What is needed
Please return, with no alterations, the lines below from the very first through the one that contains "[warn_once] do the".

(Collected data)
-- Opening Marker --
(* ===== verification/Prelude.v ===== *)
(** * A verification development for tbutils (tboulet/tbutils)

    tbutils is a grab-bag of Python helpers.  Its modules share no runtime
    structure beyond the standard output, two process-wide counter tables,
    the generator of [random] and [os.environ]:

    - [src/tbutils/exec_max_n.py]: rate limiters.  [print_max_n]/[print_once]
      print an object at most [n] times per discriminator key, counting in the
      global [dict_printing_objs_counter]; [log_max_n]/[log_once]/[warn_max_n]/
      [warn_once] do the same through a [logging.Logger] with the separate
      table [dict_log_objs_counter]; [exec_max_n]/[exec_once] wrap a callable
      so that it runs at most [n] times, keeping the budget in the attribute
      [wrapper.counter] of the wrapper object.
    - [src/tbutils/config.py]: [try_get] walks a dotted path through a nested
      config and falls back to a default (a value, or a callable invoked with
      the keyword arguments its [co_varnames] mention), warning through
      [print_once]; [merge_container], [instantiate_class],
      [get_env_variable] and [register_hydra_resolvers].
    - [src/tbutils/struct.py]: [get_dict_flattened], [unflatten_dict] and
      [get_shape].
    - [src/tbutils/seed.py]: [try_get_seed] (calls [try_get] and
      [print_once]) and [set_seed].
    - [src/tbutils/jax.py]: [nest_for_array], a decorator mapping a function
      over the arrays of nested dicts and lists, and [check_jax_device].
    - [src/tbutils/info.py]: [is_installed] and [check_versions], which
      prints the versions of the installed packages.
    - [src/examples/exec_max_n.py], [struct_example.py], [seed.py] and
      [config.py]: scripts calling the helpers of the library.

    ** Layout

    - [Prelude] (this file): Python's strings ([str.split] as [str_split],
      [in] as [str_contains], [str.join]) with the lemma that splitting
      undoes joining; Python's insertion-ordered [dict] as an association
      list under a key test ([od_lookup], [od_insert], [od_of_list] for
      [dict(items)]); the hint database [tbu].
    - [PyVal]: the values ([pyval]: None, bool, int, str, list, tuple, set,
      dict), the exceptions ([py_exc], with [str(e)] as [py_exc_str]), the
      [result] monad, and the builtins the code calls ([==] as [py_eq],
      hashability, [in], [x[k]], [x[k] = v], [len], [iter], [isinstance],
      [str]/[repr]).
    - [World]: the interpreter state the library touches ([world]: standard
      output, logger calls, the two counter tables, the heap of wrapper
      counters, the state of [random], [os.environ], [sys.modules], the
      seeds set in numpy/torch/tensorflow), the state-and-exception monad
      [PyM] with [try]/[except] ([try_except]), Python callables
      ([pyfunc]), and the calculus [outputs] of computations that only
      print, with its tactic [outputs_run].
    - [Limiter]: the abstract specification of a keyed rate limiter.
    - [ExecMaxN]: every function of [exec_max_n.py], one definition each.
    - [Sched]: threads of atomic steps over a shared state, a schedule
      interleaving them ([sched_run]), liveness from a measure each step
      lowers, and the schedule [stale_schedule] of a lost update.
    - [Interleave]: [print_max_n] split into the atomic steps of its lines
      46-51, run by [Sched].
    - [WrapperThreads]: the call of an [exec_max_n] wrapper split into the
      atomic steps of its lines 216-220, run by [Sched].
    - [Logging]: what [logging] does with the calls [log_max_n] makes:
      effective levels, [isEnabledFor], [basicConfig].
    - [ExecMaxNExample]: the script [examples/exec_max_n.py], with the
      [basicConfig] call of its lines 16-19.
    - [Config]: [try_get] (composed with [ExecMaxN.print_once]), the
      abstract walk [lookup_path], [merge_container] over the OmegaConf
      configs and plain values it receives ([cfg_arg], converted by
      [to_container]), [instantiate_class] with [importlib.import_module]
      and [getattr].
    - [Struct]: the three functions of [struct.py] and the path-list
      specification of flattening.
    - [StructExample]: the script [examples/struct_example.py] but for its
      line on a numpy array.
    - [Seed]: [try_get_seed], [set_seed], [get_env_variable].
    - [SeedExample], [ConfigExample]: the scripts [examples/seed.py] and
      [examples/config.py].
    - [Resolvers]: [register_hydra_resolvers] on OmegaConf's table of
      resolvers ([registry], threaded by the monad [RegM]), and the
      resolution of an interpolation through that table, which calls
      [Config.merge_container] and [Seed.get_env_variable].
    - [Info]: [is_installed] and [check_versions] over the facts of the
      machine ([platform_info]).
    - [Jax]: [nest_for_array] and its structural specification [jspec];
      [check_jax_device] over the module's optional import of JAX.
    - [Imports]: the import statements of every module and script
      ([config_imports], ..., [tmeasure_example_imports]) run by a model of
      Python's import system on [sys.modules] ([import_module], with fuel
      bounded by the depth [rank] of the package's import graph).
    - [Setup]: [setup.py], with [find_packages()] over the files of the
      directory it runs in.

    ** What the theorems show (claim numbers C1-C34)

    - C1-C4, C10: [print_max_n] and [log_max_n] refine [Limiter]: a
      sequence of calls prints exactly the calls the keyed limiter fires,
      the first [n] per key; [log_max_n] is equivalent to [print_max_n]
      with the logger as sink (same results, same tables, the log messages
      are the printed lines); an unhashable key raises [TypeError].
    - C5: [log_max_n] spends its budget on calls the logger drops for
      their level, so a message first logged below the logger's level is
      never emitted.
    - C6-C9, C11: the wrapper of [exec_max_n] runs [func] iff the criteria
      hold and the counter is positive, is a budgeted executor over any
      sequence of calls, never runs [func] more than [n] times; the checks
      made (and not made) at wrap time.
    - C12: under a schedule of threads, the stale write of [+= 1] lets
      [k] threads making [n] calls each print [k n] times, against the
      bound the specification gives for races.
    - C13-C14: the same for the wrapper of [exec_max_n]: the stale write
      of [-= 1] lets [k] threads making [n] calls each run [func] [k n]
      times; [k] threads calling once a wrapper whose counter is [c > 0]
      can all pass the test before any decrements, so the wrapper of
      [exec_once] runs [func] [k] times and ends at [1 - k].
    - C15-C18: [try_get] refines [lookup_path]; a walk stuck on a scalar
      raises where the specification asks for the default;
      [merge_container] converts its arguments with
      [OmegaConf.to_container] and returns a list or a dict (never a
      tuple) or raises [ValueError]; [instantiate_class] calls the class
      or raises the exception of the step that fails.
    - C19-C20: [register_hydra_resolvers] succeeds exactly when its three
      names are free, raises at the first taken one leaving the table half
      set up, and cannot run twice; after it, [${env_variable:...}] and
      [${merge:...}] call the functions of [config.py].
    - C21-C24: [unflatten_dict(get_dict_flattened(d)) = d] under its exact
      hypotheses; [get_shape] on ragged sequences, its termination and its
      divergence on strings.
    - C25-C27: the eager default of [try_get_seed], the state [set_seed]
      leaves, and reproducibility after [set_seed].
    - C28-C30: [nest_for_array] computes a structural map with split keys,
      and raises the [ValueError] of the first unsupported value;
      [check_jax_device] never raises.
    - C31-C33: the imports: [tbutils.seed] needs [hydra] and [omegaconf]
      through [tbutils.config], and a failed import leaves part of the
      package in [sys.modules]; [tbutils.jax] raises unless [importlib.util]
      was imported before, and with a JAX without [xla_bridge];
      [examples/tmeasure_example.py] raises at its line 2.
    - C34: [setup.py] passes the packages [find_packages()] finds and
      [README.md], or raises [FileNotFoundError] without it.

    Other theorems of the files are kept as lemmas and examples: one
    call of [print_max_n] or of the wrapper run alone in the threaded
    models is the sequential call, every thread of [Interleave] finishes
    its [m] calls within [4 m] of its steps, the fuel of the import
    interpreter is enough, the defaults the [co_varnames] test of
    [try_get] mishandles, the inputs on which the flattening round trip
    fails, the discriminator example of the specification (property 5), the callable
    default of the specification (property 2), the warning of [try_get]
    going through [print_once]'s shared table, the shape of regular
    nested sequences, the seed [try_get_seed] finds, the imports of the
    example scripts, [find_packages] on a namespace package, the
    output of the example scripts (with every log call of
    [examples/exec_max_n.py] emitted under its [basicConfig] and none
    without it), the functional specification of one [log_max_n] call, the
    limit of [print_max_n] per key, [merge_container] on dicts as a
    right-biased union, the range of the seed drawn by [try_get_seed], the
    liveness of the wrapper's calls under every schedule, the lines
    [check_versions] prints and where it raises, the warning printed once, [get_dict_flattened] as a
    path list, the shape of a list of dicts, the seed drawn again for a
    value that is not an [int].

    ** Bounds and fuel

    Python's [int] is unbounded, so integers are [Z] throughout and no
    wrap-around arises.  The only recursion that is not structural is
    [get_shape], whose argument [fuel] is the depth of the call stack left:
    running out raises [RecursionError] as CPython does.  [get_shape_terminates]
    shows that any depth above the nesting depth [pdepth] of the object gives
    the same result, which is not a [RecursionError], so the fuel is
    adequate; [get_shape_str_diverges] shows the one case where no depth is
    enough.  Every other function is structurally recursive.

    ** Not modelled

    Floats and numpy arrays have no value in [pyval]; strings are byte
    strings.  The libraries the code only calls are abstract: a
    [logger.log] call is recorded in the world, [random] is a generator
    parameter, [jax.random.split] and the decorated function are
    parameters, the modules [importlib.import_module] finds for
    [instantiate_class] are a registry parameter,
    OmegaConf's [register_new_resolver] is written from its documented
    behaviour and [eval] is a parameter; what [info.py] and
    [check_jax_device] read from the machine is the record [platform_info].
    Of [logging], the levels that decide emission are modelled
    ([Logging.log_config]); [logging.disable], handlers, filters and
    formatting are not.  The threaded models take [func] to run as one
    atomic step and cover calls without [criteria_exec] or discriminator.
    The answer to [input] is a parameter.  The imports model the
    statements of the repository and Python's import system; what the
    installed packages import in turn is not modelled (an installed module
    is found and defines what the environment says), and a fresh
    interpreter's [sys.modules] is reduced to whether its start-up imported
    [importlib.util], the only module of the standard library whose
    presence changes an outcome.  The in-place writes of [unflatten_dict]
    and [nest_for_array] are modelled by rebuilding each level, which is
    exact unless the caller keeps another reference to the objects written
    (see the findings).  Of the example scripts under [src/examples],
    [exec_max_n.py], [seed.py] and [config.py] are modelled whole (the
    object [config.py] builds is represented by its [repr], all the script
    uses) and [struct_example.py] but for its call on a numpy array;
    [tmeasure_example.py] stops at its line 2, which imports a module that
    is not in the repository, so its other lines never run.  [setup.py] is
    modelled whole; setuptools' [setup] itself (building the distribution)
    is not: the model gives the arguments it receives. *)

From Stdlib Require Export Ascii ZArith.
From stdpp Require Export base list strings pretty.

Declare Scope py_scope.
Delimit Scope py_scope with py.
-- Closing Marker --
Exercise response
(* ===== verification/Prelude.v ===== *)
(** * A verification development for tbutils (tboulet/tbutils)

    tbutils is a grab-bag of Python helpers.  Its modules share no runtime
    structure beyond the standard output, two process-wide counter tables,
    the generator of [random] and [os.environ]:

    - [src/tbutils/exec_max_n.py]: rate limiters.  [print_max_n]/[print_once]
      print an object at most [n] times per discriminator key, counting in the
      global [dict_printing_objs_counter]; [log_max_n]/[log_once]/[warn_max_n]/
      [warn_once] do the same through a [logging.Logger] with the separate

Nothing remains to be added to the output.